Devoted to the Propagation and Defense of New Testament Christianity

Speculative Preaching

Warren R. Cheatham

The kind that a host of preachers have turned to in the past decade. To speculate means "to think about or theorize on any subject; to reason from assumed premises," according to Webster's New Twentieth Century Dictionary, It has been my good pleasure to have been privileged to hear good gospel preaching all of my life. I was not raised in the church but by godly parents who were Christians. During my tender years I can remember hearing gospel preachers, who feared neither man nor beast, thunder out the word of God to audiences who feared God only and saw many take their stand for truth, never hearing of such a thing as speculation. The churches of Christ in those days were, for the most part, sound and united.

As the years came flying by there began to be changes, the greatest of these to my memory was during and just after World War II. Man's thinking had been altered, largely by what he saw outside his own front yard. Christians who went overseas saw the great need for Christ over there as well as over here.

Seeing the need and not seeing many churches who had the ability to do the job by themselves, preachers began to speculate in their preaching. Some, who had never dreamed of speculation before, were beginning to suppose and assume many things. The word 'assume' has become very popular among the churches.

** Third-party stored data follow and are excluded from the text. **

(** C4, amended. A key that is neither a key of the entry points nor a name
    objects inherit makes the public [getWaypointModelsForEntryAndExit]
    write one [console.error] line naming the procedure and the key and
    return [undefined] without throwing, while the private
    [_generateWaypointsForEntry] throws a [TypeError] with the same message.
    A key that is neither a key of the exit points nor an inherited name
    makes [_generateWaypointsForExit] throw the [TypeError] naming the
    procedure and the exit key, and makes the public lookup write one line
    and return [undefined]: the line names the exit key when the entry key
    passes the entry test, and the entry key when it does not (the entry is
    tested first). *)
Theorem C4_soft_public_lookup_hard_private_lookup :
  forall (Waypoint : Type) (new_Waypoint : FixDescriptor -> Waypoint)
         (this : ProcedureDefinitionModel),
  (forall entryKey exitKey,
     Obj.has entryKey (_entryPoints this) = false ->
     ~ In entryKey Obj.prototypeNames ->
     getWaypointModelsForEntryAndExit new_Waypoint this entryKey exitKey =
       ([String.append "Expected valid entry of "
           (String.append (_icao this)
              (String.append ", but received " entryKey))],
        Return None) /\
     _generateWaypointsForEntry new_Waypoint this entryKey =
       Throw (TypeError
         (String.append "Expected valid entry of "
            (String.append (_icao this)
               (String.append ", but received " entryKey))))) /\
  (forall entryKey exitKey,
     Obj.has exitKey (_exitPoints this) = false ->
     ~ In exitKey Obj.prototypeNames ->
     (hasEntry this entryKey = true ->
      getWaypointModelsForEntryAndExit new_Waypoint this entryKey exitKey =
        ([String.append "Expected valid exit of "
            (String.append (_icao this)
               (String.append ", but received " exitKey))],
         Return None)) /\
     (hasEntry this entryKey = false ->
      getWaypointModelsForEntryAndExit new_Waypoint this entryKey exitKey =
        ([String.append "Expected valid entry of "
            (String.append (_icao this)
               (String.append ", but received " entryKey))],
         Return None)) /\
     _generateWaypointsForExit new_Waypoint this exitKey =
       Throw (TypeError
         (String.append "Expected valid exit of "
            (String.append (_icao this)
               (String.append ", but received " exitKey))))).
Proof.
  intros Waypoint new_Waypoint this. split.
  - intros entryKey exitKey Ho Hp.
    assert (He : Obj.isIn entryKey (_entryPoints this) = false)
      by (apply isIn_false; now split).
    unfold getWaypointModelsForEntryAndExit, _generateWaypointsForEntry.
    rewrite He. split; reflexivity.
  - intros entryKey exitKey Ho Hp.
    assert (Hx : Obj.isIn exitKey (_exitPoints this) = false)
      by (apply isIn_false; now split).
    unfold hasEntry, getWaypointModelsForEntryAndExit, _generateWaypointsForExit.
    rewrite Hx. split; [|split].
    + intros ->. reflexivity.
    + intros ->. reflexivity.
    + reflexivity.
Qed.

Lemma C4_soft_public_lookup_hard_private_lookup_witness :
  getWaypointModelsForEntryAndExit (fun d => d) star_model "LAS" "25L" =
    (["Expected valid entry of KEPEC1, but received LAS"], Return None) /\
  _generateWaypointsForEntry (fun d => d) star_model "LAS" =
    Throw (TypeError "Expected valid entry of KEPEC1, but received LAS") /\
  getWaypointModelsForEntryAndExit (fun d => d) star_model "DAG" "07R" =
    (["Expected valid exit of KEPEC1, but received 07R"], Return None) /\
  getWaypointModelsForEntryAndExit (fun d => d) star_model "LAS" "07R" =
    (["Expected valid entry of KEPEC1, but received LAS"], Return None) /\
  _generateWaypointsForExit (fun d => d) star_model "07R" =
    Throw (TypeError "Expected valid exit of KEPEC1, but received 07R").
Proof.
  pose proof (C4_soft_public_lookup_hard_private_lookup (fun d => d) star_model)
    as [Entry Exit].
  assert (NE : ~ In "LAS" Obj.prototypeNames)
    by (simpl; intros H; repeat destruct H as [H|H]; try discriminate H; exact H).
  assert (NX : ~ In "07R" Obj.prototypeNames)
    by (simpl; intros H; repeat destruct H as [H|H]; try discriminate H; exact H).
  destruct (Entry "LAS" "25L" eq_refl NE) as [E1 E2].
  destruct (Exit "DAG" "07R" eq_refl NX) as [X1 [_ X3]].
  destruct (Exit "LAS" "07R" eq_refl NX) as [_ [X2 _]].
  split; [exact E1 | split; [exact E2 | split; [exact (X1 eq_refl) |
    split; [exact (X2 eq_refl) | exact X3]]]].
Defined.

(** C6. When the first element of [draw] is not an array - in particular
    when [draw] is empty, and when it is a flat array of fix names -
    [getAllFixNamesInUse] throws the [TypeError] whose message names the icao
    of the procedure; no fix name is returned. *)
Theorem C6_malformed_draw_throws :
  forall this : ProcedureDefinitionModel,
  let malformed :=
    Throw (TypeError
      (String.append "Invalid data set in draw segment of the "
      (String.append (_icao this)
      (String.append " procedure. Expected a 2D "
      (String.append "array: `[[FIXXA, FIXXB*], [FIXXC, FIXXD*]]`. Please see airport documentation for more information "
       "(https://github.com/openscope/openscope/blob/develop/documentation/airport-format.md#sids).")))))
  in
  (_isArray (Js.index (_draw this) 0) = false ->
   getAllFixNamesInUse this = malformed) /\
  (_draw this = [] -> getAllFixNamesInUse this = malformed) /\
  (forall fixNames, _draw this = map Token fixNames ->
                    getAllFixNamesInUse this = malformed).
Proof.
  intros this malformed.
  assert (G : _isArray (Js.index (_draw this) 0) = false ->
              getAllFixNamesInUse this = malformed).
  { intro E. unfold getAllFixNamesInUse. rewrite E. reflexivity. }
  repeat split; [exact G | |].
  - intro E. apply G. now rewrite E.
  - intros fixNames E. apply G. rewrite E. now destruct fixNames.
Qed.

Lemma C6_malformed_draw_throws_witness :
  getAllFixNamesInUse (set_draw [Token "FIXA"; Token "FIXB"] star_model) =
  Throw (TypeError
    (String.append "Invalid data set in draw segment of the KEPEC1 procedure. Expected a 2D "
    (String.append "array: `[[FIXXA, FIXXB*], [FIXXC, FIXXD*]]`. Please see airport documentation for more information "
     "(https://github.com/openscope/openscope/blob/develop/documentation/airport-format.md#sids)."))).
Proof.
  exact (proj1 (C6_malformed_draw_throws
                  (set_draw [Token "FIXA"; Token "FIXB"] star_model)) eq_refl).
Defined.

(** C8, as stated, fails on the order: the key returned is the one at the
    drawn index among [Object.keys], and that is not the insertion order
    when a key is an array index. With the exits written as "09" and then
    "27", index 0 yields "27". *)
Lemma C8_insertion_order_counterexample :
  getRandomExitPoint (fun lower upper => lower)
    (set_exitPoints (Obj.fromInsertions runway_exits) star_model) =
    Return (Some "27") /\
  nth_error (map fst runway_exits) 0 = Some "09".
Proof. split; reflexivity. Qed.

I can remember well several things that we did as members of the human race in speculation that were all right and are still. 'Spec' houses are common. A man builds a house 'assuming' that he can sell it. I can remember a time or two when we 'assumed' too much. They didn't sell or at least not for our 'Spec' price. However, in houses, horses, lands, autos, or any other real or material properties it is legally and morally right, but are we to 'assume' that because we may speculate on a house that we may assume something for Christ? Some seem to think so and their preaching immediately loses its power to save.

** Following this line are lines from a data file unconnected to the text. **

(** * Compras, Vendas e Lucro: a shallow embedding of [app.py]

    The program keeps two SQLite tables, [purchases] and [sales], and
    derives a monthly profit report from them.  The embedding follows the
    source statement by statement:

    - a table is the list of its rows together with its AUTOINCREMENT
      counter; the form handlers pass the database explicitly;
    - SQL [NULL] is [None]; [SUM], [NULLIF] and [/] propagate it the way
      SQLite does;
    - [REAL] columns and Python floats are exact rationals ([Q], compared
      with [==]); the one place where the program leaves the finite
      numbers, the division of the margin column, is modelled with the
      IEEE results of a division by zero (see [float]);
    - [INTEGER] columns are unbounded integers ([Z]);
    - [TEXT] dates are ISO strings compared byte-wise, as SQLite does;
      [compare_iso] shows that this is the calendar order. *)

From Stdlib Require Import ZArith QArith Qminmax Bool List String Ascii.
From Stdlib Require Import Lia Lqa Permutation Sorted Setoid.
Import ListNotations.

Local Open Scope Z_scope.
Local Open Scope Q_scope.

(** ** Rows of the two tables ([init_db]) *)

Module Purchase.
(** [CREATE TABLE purchases]: [name] is the only nullable column. *)
Record row : Type := mk {
  id : Z;
  date : string;
  sku : string;
  name : option string;
  unit_cost : Q;
  quantity : Z
}.
End Purchase.

Module Sale.
(** [CREATE TABLE sales]: [name] and [marketplace] are nullable. *)
Record row : Type := mk {
  id : Z;
  date : string;
  sku : string;
  name : option string;
  unit_price : Q;
  quantity : Z;
  marketplace : option string
}.
End Sale.

(** A table with an [INTEGER PRIMARY KEY AUTOINCREMENT] column: its rows in
    insertion order and the counter SQLite keeps in [sqlite_sequence]. *)
Record table (A : Type) : Type := mkTable {
  rows : list A;
  seq : Z
}.
Arguments mkTable {A} _ _.
Arguments rows {A} _.
Arguments seq {A} _.

Record db : Type := mkDb {
  purchases : table Purchase.row;
  sales : table Sale.row
}.

(** [init_db] on a fresh file: both tables exist and are empty. *)
Definition init_db : db :=
  mkDb (mkTable [] 0%Z) (mkTable [] 0%Z).

(** The identifier AUTOINCREMENT gives the next row: one more than the
    largest identifier the table has ever held. *)
Definition max_id {A : Type} (id : A -> Z) (l : list A) : Z :=
  fold_right (fun r m => Z.max (id r) m) 0%Z l.

Definition next_id {A : Type} (id : A -> Z) (t : table A) : Z :=
  (Z.max (seq t) (max_id id (rows t)) + 1)%Z.
(** [quantity: int = Field(..., ge=1)], [price: float = Field(..., ge=0)];
    the errors come in field order. *)
Definition errors (kw : t) : list (string * constraint) :=
  ((if 1 <=? quantity kw then [] else [("quantity", greater_than_equal 1)]) ++
   (if ge0 (price kw) then [] else [("price", greater_than_equal 0)]))%list.

Definition new (kw : t) : outcome t :=
  match errors kw with
  | [] => Ok kw
  | errs => Raise (ValidationError errs)
  end.

Definition valid (i : t) : bool := (1 <=? quantity i) && ge0 (price i).

End OrderItem.

Module Order.

Record t := mk {
  customer_name : string;
  customer_email : string;
  customer_phone : option string;
  shipping_address : string;
  items : list OrderItem.t;
  subtotal : float;
  tax : float;
  total : float
}.

(** A [float] field with [ge=0] given a Python number: an int is converted
    first (an int with no double is not a valid number). *)
Definition float_field (name : string) (v : number)
  : float * list (string * constraint) :=
  match v with
  | NFloat f => (f, if ge0 f then [] else [(name, greater_than_equal 0)])
  | NInt z =>
      match of_int z with
      | Some f => (f, if ge0 f then [] else [(name, greater_than_equal 0)])
      | None => (zero, [(name, float_type)])
      end
  end.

The kind of preaching that 'supposes' this or that to be alright, or assuming some work for an eldership, which they may not scripturally have, looks pretty flimsy by the side of 'book, chapter, and verse' preaching. Speculative preaching is preaching that supposes or assumes a premise, and no man has that right before God. A good many preachers need to stop and enquire, where did I learn it? In all of their preaching where no scripture can be found to back it up, they need to back it out.

Speculative preaching has been brought about largely by a few old 'Modernists preachers and teachers exerting pressure, on the right people at the right time, through our institutions of learning. The young are what they have been taught and these modernists are seeing to it that they are taught the new 'Spec-type' gospel. They look good, they sound good, except for a few modernists 'key' words here and there. They have been taught mental reservations, compromise, indifference, diplomacy and how to avoid and/or get out of an argument. Judging from the small number of discussions in the past decade they have been taught not to argue at all.

Even some of the so-called sound brethren now-a-days will cry aloud "I do not believe in arguing."

Men have speculated on the work and organization of the church and as a result the church is already in big business. An institution of every color stands alongside the body of Christ. Many of them have already excelled the church according to the overseers of them, and many brethren are trailing close behind in their pernicious ways. Discussions of the problems now are confined to our own camps. This is true of either side of the present problems facing the church.

We need a giant to defy the armies of the living God with his speculation and then we need a David who is not afraid to choose five smooth stones and with a steady hand and a careful aim place one right between the eyes of all speculative preaching. "But the prophet, which shall presume to speak a word in my name, which I have not commanded him to speak, - - - - even that prophet shall die." Deut. 18:20.